Copy each line containing "through" from the listing below.

SUPPLIED RECORDS
═══

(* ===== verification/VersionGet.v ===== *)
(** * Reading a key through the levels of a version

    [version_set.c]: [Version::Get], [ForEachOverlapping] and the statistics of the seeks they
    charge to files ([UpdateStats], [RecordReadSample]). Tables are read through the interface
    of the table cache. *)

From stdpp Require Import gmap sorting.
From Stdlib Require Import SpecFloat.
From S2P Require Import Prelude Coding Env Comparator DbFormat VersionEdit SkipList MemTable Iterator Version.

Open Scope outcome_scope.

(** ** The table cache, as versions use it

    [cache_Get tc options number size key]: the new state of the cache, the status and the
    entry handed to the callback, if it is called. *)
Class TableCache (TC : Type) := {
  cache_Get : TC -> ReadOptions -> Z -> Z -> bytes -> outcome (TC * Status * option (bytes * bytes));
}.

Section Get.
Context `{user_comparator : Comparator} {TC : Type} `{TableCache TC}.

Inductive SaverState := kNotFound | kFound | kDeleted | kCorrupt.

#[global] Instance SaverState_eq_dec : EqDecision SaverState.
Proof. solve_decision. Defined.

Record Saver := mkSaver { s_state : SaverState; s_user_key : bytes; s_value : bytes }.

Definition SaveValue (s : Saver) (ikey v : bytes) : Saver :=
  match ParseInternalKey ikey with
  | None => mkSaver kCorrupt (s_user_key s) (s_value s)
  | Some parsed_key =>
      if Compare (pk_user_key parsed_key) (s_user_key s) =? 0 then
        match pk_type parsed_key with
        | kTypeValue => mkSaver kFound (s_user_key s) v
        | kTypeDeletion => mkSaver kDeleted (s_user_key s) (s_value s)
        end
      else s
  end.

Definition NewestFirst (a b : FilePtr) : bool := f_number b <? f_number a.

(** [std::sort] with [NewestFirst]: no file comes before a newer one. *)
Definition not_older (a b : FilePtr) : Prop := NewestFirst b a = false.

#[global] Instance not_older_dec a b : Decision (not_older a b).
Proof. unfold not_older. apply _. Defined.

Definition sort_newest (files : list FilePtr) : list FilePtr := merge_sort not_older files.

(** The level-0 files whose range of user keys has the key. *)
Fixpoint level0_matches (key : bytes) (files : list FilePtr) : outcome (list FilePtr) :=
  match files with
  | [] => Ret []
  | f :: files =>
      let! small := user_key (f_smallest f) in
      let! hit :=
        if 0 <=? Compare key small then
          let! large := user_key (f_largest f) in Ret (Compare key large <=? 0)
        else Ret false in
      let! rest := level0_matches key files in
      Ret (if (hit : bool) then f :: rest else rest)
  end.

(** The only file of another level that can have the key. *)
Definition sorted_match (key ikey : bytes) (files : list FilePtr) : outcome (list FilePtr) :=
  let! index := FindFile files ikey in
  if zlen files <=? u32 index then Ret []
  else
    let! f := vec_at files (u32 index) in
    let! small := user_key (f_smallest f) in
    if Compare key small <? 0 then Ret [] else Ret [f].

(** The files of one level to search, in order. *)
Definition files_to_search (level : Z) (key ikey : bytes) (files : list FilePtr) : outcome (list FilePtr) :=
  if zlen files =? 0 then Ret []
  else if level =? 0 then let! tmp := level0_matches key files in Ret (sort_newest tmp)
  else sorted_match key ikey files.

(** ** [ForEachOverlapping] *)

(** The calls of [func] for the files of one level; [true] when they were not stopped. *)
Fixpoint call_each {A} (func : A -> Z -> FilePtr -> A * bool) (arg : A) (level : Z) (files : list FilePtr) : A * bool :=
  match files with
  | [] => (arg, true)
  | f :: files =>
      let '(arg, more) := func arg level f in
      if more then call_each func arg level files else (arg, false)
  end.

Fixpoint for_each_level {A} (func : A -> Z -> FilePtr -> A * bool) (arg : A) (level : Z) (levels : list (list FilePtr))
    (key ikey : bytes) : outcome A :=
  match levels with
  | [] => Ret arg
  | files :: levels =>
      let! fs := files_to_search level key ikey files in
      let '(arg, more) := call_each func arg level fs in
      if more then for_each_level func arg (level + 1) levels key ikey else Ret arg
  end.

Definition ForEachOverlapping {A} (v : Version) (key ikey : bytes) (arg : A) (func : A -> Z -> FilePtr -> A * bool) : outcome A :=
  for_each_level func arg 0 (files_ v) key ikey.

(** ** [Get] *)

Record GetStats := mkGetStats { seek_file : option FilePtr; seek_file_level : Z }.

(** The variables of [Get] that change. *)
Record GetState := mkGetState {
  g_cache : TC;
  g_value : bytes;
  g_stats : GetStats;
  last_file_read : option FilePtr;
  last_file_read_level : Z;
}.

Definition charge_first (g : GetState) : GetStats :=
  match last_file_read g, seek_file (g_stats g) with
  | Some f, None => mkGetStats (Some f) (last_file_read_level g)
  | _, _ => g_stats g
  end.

═══

EXERCISE SOLUTION
(** * Reading a key through the levels of a version
    charge to files ([UpdateStats], [RecordReadSample]). Tables are read through the interface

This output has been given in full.